- Born: 29 August 1899 Coatbridge, Scotland
- Died: 16 July 2001 (aged 101)
- Education: Edinburgh University Heriot-Watt College
- Scientific career
- Thesis: Diffusion in solution (1924)
- Doctoral advisor: James Walker

= Christina Miller =

Scottish chemist (1899–2001)

Christina Cruikshank Miller FRSE (29 August 1899 – 16 July 2001) was a Scottish chemist and one of the first five women (also the first female chemist) elected to the Royal Society of Edinburgh (7 March 1949). Christina Miller was deaf from childhood and also lost the sight of one eye in a laboratory explosion in 1930. The Christina Miller Building within Edinburgh University's Kings Buildings is named in her honour, as is Christina Miller Hall at Heriot-Watt University.

==Early life==
Christina Cruikshank Miller (Chrissie Miller) was born in 1899 in Coatbridge, Scotland to a stationmaster and was the eldest of two sisters. She suffered from measles and rubella at the age of five, causing her hearing to become damaged which became progressively worse throughout her life. Miller became interested in studying chemistry after reading a magazine article which showed industrial analytical chemistry as a potential career choice for women. Originally she had hopes to pursue a career in teaching but unfortunately her disabilities prevented this.

==Education==
Miller simultaneously studied on a three-year degree course at Edinburgh University (1917-1920) and a four-year diploma course at Heriot-Watt College (1917-1921), now Heriot-Watt University, which took the form of evening classes during the First World War, during this period she was one of only three women to get a diploma in chemistry. In 1920 she graduated from Edinburgh University with a BSc with special distinction, won the class medal and was awarded the Vans Dunlop Scholarship which allowed her to undertake research for her PhD. She then went on to graduate from Heriot-Watt College in 1921. She approached Professor Sir James Walker in 1920 in the hopes of working under him at Edinburgh University and he instructed her to return in 1921 once she had learned German as much of the important literature of the time was written in German. In 1951 she was the only woman among the 25 first fellows of Heriot-Watt University.

==Research==
Her PhD work was under the direction of Sir James Walker. She worked on verifying the Stokes-Einstein law for diffusion in solution. She studied how viscosity and temperature affected the diffusion of iodine in various solutions. The work was published in the Proceedings of the Royal Society.
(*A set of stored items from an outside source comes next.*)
(* ===== verification/Path.v ===== *)
(** * Paths of the agent: model of src/usr/lib/libagent/path_utils.c

    C strings are arrays that hold their NUL, outputs are arrays that are passed in
    and returned.  The dentry of the current directory, which a system call returns,
    and the contents of the local array of tokens, which is not initialised, are
    parameters; the other local arrays are written before they are read.  Pointers
    that are tested for NULL and never are in the program are not modelled as
    pointers. *)

From Stdlib Require Import String.
From S2P Require Import Prelude Ring KString UString Stdio Json.

Definition PATHNAME_MAX : Z := 4096.
Definition AGENT_PATH_MAX : Z := 256.
Definition AGENT_DEFAULT_HOME : list Z := c_string "/home/user".

Definition local_array (n : Z) : list Z := replicate (Z.to_nat n) 0.

(** The copied length and the array. *)
Definition safe_copy (dst : list Z) (cap : Z) (src : list Z) : outcome (Z * list Z) :=
  if cap <=? 0 then Ret (0, dst)
  else
    len ← strlen src 0;
    let len := if cap <=? i32 len then cap - 1 else i32 len in
    bytes ← load_bytes src 0 len;
    dst ← store_bytes dst 0 bytes;
    dst ← store1 dst len 0;
    Ret (len, dst).

(** ** The current directory *)

#[local] Set Warnings "-register-all".

Inductive dentry : Type := Dentry (d_parent : option dentry) (d_name : list Z) (d_namelen : Z).

Definition append_name (name : list Z) (namelen : Z) (pos : Z) (buf : list Z) (cap : Z) : outcome (Z * list Z) :=
  if namelen <=? 0 then Ret (pos, buf)
  else
    let name_len := if cap <=? pos + namelen then cap - pos - 1 else namelen in
    if name_len <=? 0 then Ret (-1, buf)
    else
      bytes ← load_bytes name 0 name_len;
      buf ← store_bytes buf pos bytes;
      buf ← store1 buf (pos + name_len) 0;
      Ret (pos + name_len, buf).

(** The slash between two names. *)
Definition append_slash (pos : Z) (buf : list Z) (cap : Z) : outcome (Z * list Z) :=
  if 1 <? pos then
    if cap - 1 <=? pos then Ret (-1, buf)
    else buf ← store1 buf pos 0x2f; buf ← store1 buf (pos + 1) 0; Ret (pos + 1, buf)
  else Ret (pos, buf).

(** The length, or -1, and the array. *)
Fixpoint build_dentry_path (d : dentry) (buf : list Z) (cap : Z) : outcome (Z * list Z) :=
  if cap <=? 1 then Ret (-1, buf)
  else
    let '(Dentry d_parent name namelen) := d in
    let root := buf ← store1 buf 0 0x2f; buf ← store1 buf 1 0; Ret (1, buf) in
    match d_parent with
    | None => root
    | Some parent =>
        is_root ← (if namelen =? 1 then c ← load1 name 0; Ret (c =? 0x2f) else Ret false);
        if is_root : bool then root
        else
          '(pos, buf) ← build_dentry_path parent buf cap;
          if pos <? 0 then Ret (-1, buf)
          else
            '(pos, buf) ← append_slash pos buf cap;
            if pos <? 0 then Ret (-1, buf) else append_name name namelen pos buf cap
    end.

Definition agent_get_current_path (cwd : option dentry) (buf : list Z) (cap : Z) : outcome (Z * list Z) :=
  if cap <=? 1 then Ret (-1, buf)
  else match cwd with None => Ret (-1, buf) | Some d => build_dentry_path d buf cap end.

(** ** Fields of the input *)

Section fields.
Context (tokens : list json_token).

(** The length, or -1, and the array. *)
Definition agent_json_get_string_field (input_json : list Z) (input_len : Z) (key : list Z) (out : list Z) (out_cap : Z) :
    outcome (Z * list Z) :=
  if out_cap <=? 0 then Ret (-1, out)
  else
    '(ntokens, _, toks) ← json_parse input_json input_len 32 json_init tokens;
    if ntokens <? 0 then Ret (-1, out)
    else
      tok ← json_find_key input_json toks ntokens 0 key;
      if tok <? 0 then Ret (-1, out) else t ← load1 toks tok; json_token_str input_json t out out_cap.

(** The number, or [None] for -1. *)
Definition agent_json_get_int_field (input_json : list Z) (input_len : Z) (key : list Z) : outcome (option Z) :=
  '(ntokens, _, toks) ← json_parse input_json input_len 32 json_init tokens;
  if ntokens <? 0 then Ret None
  else
    tok ← json_find_key input_json toks ntokens 0 key;
    if tok <? 0 then Ret None else t ← load1 toks tok; json_token_int input_json t.
End fields.

(** ** Normal form *)

(** The path behind the slashes at its front. *)
Fixpoint skip_slashes (p : list Z) : outcome (list Z) :=
  match p with [] => Fault | c :: rest => if c =? 0x2f then skip_slashes rest else Ret p end.

(** The characters before the next slash or the end, and the path behind them. *)
Fixpoint segment (p : list Z) : outcome (list Z * list Z) :=
  match p with
  | [] => Fault
  | c :: rest => if (c =? 0) || (c =? 0x2f) then Ret ([], p) else '(s, p) ← segment rest; Ret (c :: s, p)
  end.

(** [while (len > 1 && out[len - 1] != '/') len--;] *)
Fixpoint back_loop (fuel : nat) (out : list Z) (len : Z) : outcome Z :=
  match fuel with
  | O => Hang
  | S fuel =>
      if 1 <? len then c ← load1 out (len - 1); if negb (c =? 0x2f) then back_loop fuel out (len - 1) else Ret len
      else Ret len
  end.

(** The array and the length, which is [None] for -1. *)
Definition push_segment (seg : list Z) (out : list Z) (out_cap len : Z) : outcome (list Z * option Z) :=
  let seg_len := Z.of_nat (length seg) in
  if (1 <? len) && (out_cap <=? len + 1) then Ret (out, None)
  else
    '(out, len) ← (if 1 <? len then out ← store1 out len 0x2f; Ret (out, len + 1) else Ret (out, len));
    if out_cap <=? len + seg_len then Ret (out, None)
    else
      out ← store_bytes out len seg;
      out ← store1 out (len + seg_len) 0;
      Ret (out, Some (len + seg_len)).

Definition pop_segment (out : list Z) (len : Z) : outcome (list Z * option Z) :=
  if len <=? 1 then Ret (out, None)
  else
    len ← back_loop (Z.to_nat len) out (len - 1);
    out ← store1 out len 0;
    Ret (out, Some len).

(** Every round takes a segment of the path. *)
Fixpoint normalize_loop (fuel : nat) (p : list Z) (out : list Z) (out_cap len : Z) : outcome (list Z * option Z) :=
  match fuel with
  | O => Hang
  | S fuel =>
      p ← skip_slashes p;
      c ← load1 p 0;
      if c =? 0 then Ret (out, Some len)
      else
        '(seg, p) ← segment p;
        if decide (seg = [0x2e]) then normalize_loop fuel p out out_cap len
        else
          '(out, r) ← (if decide (seg = [0x2e; 0x2e]) then pop_segment out len else push_segment seg out out_cap len);
          match r with None => Ret (out, None) | Some len => normalize_loop fuel p out out_cap len end
  end.

(** The length, or -1, and the array. *)
Definition agent_normalize_path (path : list Z) (out : list Z) (out_cap : Z) : outcome (Z * list Z) :=
  if out_cap <=? 1 then Ret (-1, out)
  else
    c ← load1 path 0;
    if negb (c =? 0x2f) then Ret (-1, out)
    else
      out ← store1 out 0 0x2f;
      out ← store1 out 1 0;
      '(out, r) ← normalize_loop (S (length path)) path out out_cap 1;
      match r with
      | None => Ret (-1, out)
      | Some len =>
          if 1 <? len then
            c ← load1 out (len - 1);
            if c =? 0x2f then out ← store1 out (len - 1) 0; Ret (len - 1, out) else Ret (len, out)
          else Ret (len, out)
      end.

(** ** Composed paths *)

Definition is_string (s : list Z) (lit : string) : outcome bool := r ← strcmp s 0 (c_string lit) 0; Ret (r =? 0).

(** [base] and [name] with a slash between them, in normal form. *)
Definition join_with (base name out : list Z) (out_cap : Z) : outcome (Z * list Z) :=
  root ← is_string base "/";
  '(len, tmp) ← (if root : bool
                 then snprintf PATHNAME_MAX (Some (local_array PATHNAME_MAX)) (c_string "/%s") [ArgStr (Some name)]
                 else snprintf PATHNAME_MAX (Some (local_array PATHNAME_MAX)) (c_string "%s/%s") [ArgStr (Some base); ArgStr (Some name)]);
  if (len <=? 0) || (PATHNAME_MAX <=? len) then Ret (-1, out)
  else match tmp with Some tmp => agent_normalize_path tmp out out_cap | None => Fault end.

Section paths.
Context (cwd : option dentry) (tokens : list json_token).

Definition agent_resolve_path (path : list Z) (out : list Z) (out_cap : Z) : outcome (Z * list Z) :=
  if out_cap <=? 1 then Ret (-1, out)
  else
    c ← load1 path 0;
    if c =? 0 then Ret (-1, out)
    else if c =? 0x2f then agent_normalize_path path out out_cap
    else
      '(r, base) ← agent_get_current_path cwd (local_array PATHNAME_MAX) PATHNAME_MAX;
      '(_, base) ← (if r <? 0 then safe_copy base PATHNAME_MAX AGENT_DEFAULT_HOME else Ret (r, base));
      join_with base path out out_cap.

Definition agent_json_get_normalized_path (input_json : list Z) (input_len : Z) (key : list Z) (out : list Z) (out_cap : Z) :
    outcome (Z * list Z) :=
  '(r, raw) ← agent_json_get_string_field tokens input_json input_len key (local_array AGENT_PATH_MAX) AGENT_PATH_MAX;
  if r <? 0 then Ret (-1, out) else agent_resolve_path raw out out_cap.
End paths.

Definition agent_path_join (base name : list Z) (out : list Z) (out_cap : Z) : outcome (Z * list Z) :=
  if out_cap <=? 1 then Ret (-1, out)
  else c ← load1 name 0; if c =? 0 then Ret (-1, out) else join_with base name out out_cap.

Definition agent_path_is_under (path prefix : list Z) : outcome bool :=
  root ← is_string prefix "/";
  if root : bool then c ← load1 path 0; Ret (c =? 0x2f)
  else
    plen ← strlen prefix 0;
    r ← strncmp path 0 prefix 0 (i32 plen);
    if negb (r =? 0) then Ret false
    else c ← load1 path (i32 plen); Ret ((c =? 0) || (c =? 0x2f)).

(** [None] for the pointers that are NULL. *)
Definition agent_write_error_json (result_buf : list Z) (result_cap : Z) (code message path : option (list Z)) : outcome (Z * list Z) :=
  if result_cap <=? 0 then Ret (-1, result_buf)
  else
    w ← jw_object_start (jw_init result_buf result_cap);
    w ← jw_key (c_string "error") w;
    w ← jw_object_start w;
    w ← jw_key (c_string "code") w;
    w ← jw_string (default (c_string "error") code) w;
    w ← jw_key (c_string "message") w;
    w ← jw_string (default (c_string "operation failed") message) w;
    w ← match path with
        | None => Ret w
        | Some path => c ← load1 path 0; if negb (c =? 0) then w ← jw_key (c_string "path") w; jw_string path w else Ret w
        end;
    w ← jw_object_end w;
    w ← jw_object_end w;
    jw_finish w.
Post PhD, Miller changed topic to working on phosphorus trioxide. In 1928 she obtained the first ever sample of pure Phosphorus trioxide and showed the luminescence observed in previous samples was due to the presence of dissolved phosphorus. The paper was awarded the Keith Medal from the Royal Society of Edinburgh. The success of this work led to her achieving her ambition to obtain a DSc before the age of 30. She was described by a leading inorganic chemist of that time as the greatest advance in knowledge of the topic in the last 20 years.

The research into phosphorus trioxide was curtailed following an explosion in which she lost the sight in one eye. Following this, Miller focused on developing techniques for Microanalysis. She focused on using these techniques to analyse rocks and metals.

In 1933 she was appointed director of the teaching laboratory and, through her commitment to innovation and new technology, strove to ensure that chemistry students received a thorough grounding in analytical chemistry.

In 1949 she was elected a Fellow of the Royal Society of Edinburgh. Her proposers were Sir James Pickering Kendall, Sir Edmund Hirst, John Edwin MacKenzie and J. Norman Davidson. She won the Society's Keith Medal for the period 1927–29.

== Legacy ==
University of Edinburgh established the Christina Miller Fellowship Scheme to support early-career researchers from backgrounds under-represented in chemistry research and academia (e.g. gender, minority ethnicity, disability, disadvantaged circumstances, etc.) Christina Miller Fellows at University of Edinburgh include: Dr Stephanie Urwin, Dr Ben Bhawal, Dr Antonia Mey, Dr Claire Hobday, Dr Amanda Jarvis, Dr Jennifer Garden. Hobday, Jarvis and Garden have all subsequently been awarded UKRI Future Leader Fellowships.

==Honours and awards==
- Keith Medal 1929
- Fellow of Royal Society of Edinburgh 1949
- Honorary Fellowship of the Heriot Watt College 1951

==Retirement==
Miller ended her career in 1961 due to her own health issues and to care for her mother and sister.

== Personal Letters to J.P. Ward ==
This article (PDF) contains twenty one personal letters by Dr Christina Cruickshank Miller to J. P. Ward, a former student and pupil, written between 1984 and 2001, the year in which she died aged almost 102.

==References in art and culture==
Chrissie Miller appears as a character in the opera Breathe Freely by Scottish Composer Julian Wagstaff (The opera's title is borrowed from a book of the same name by fellow chemist James Kendall).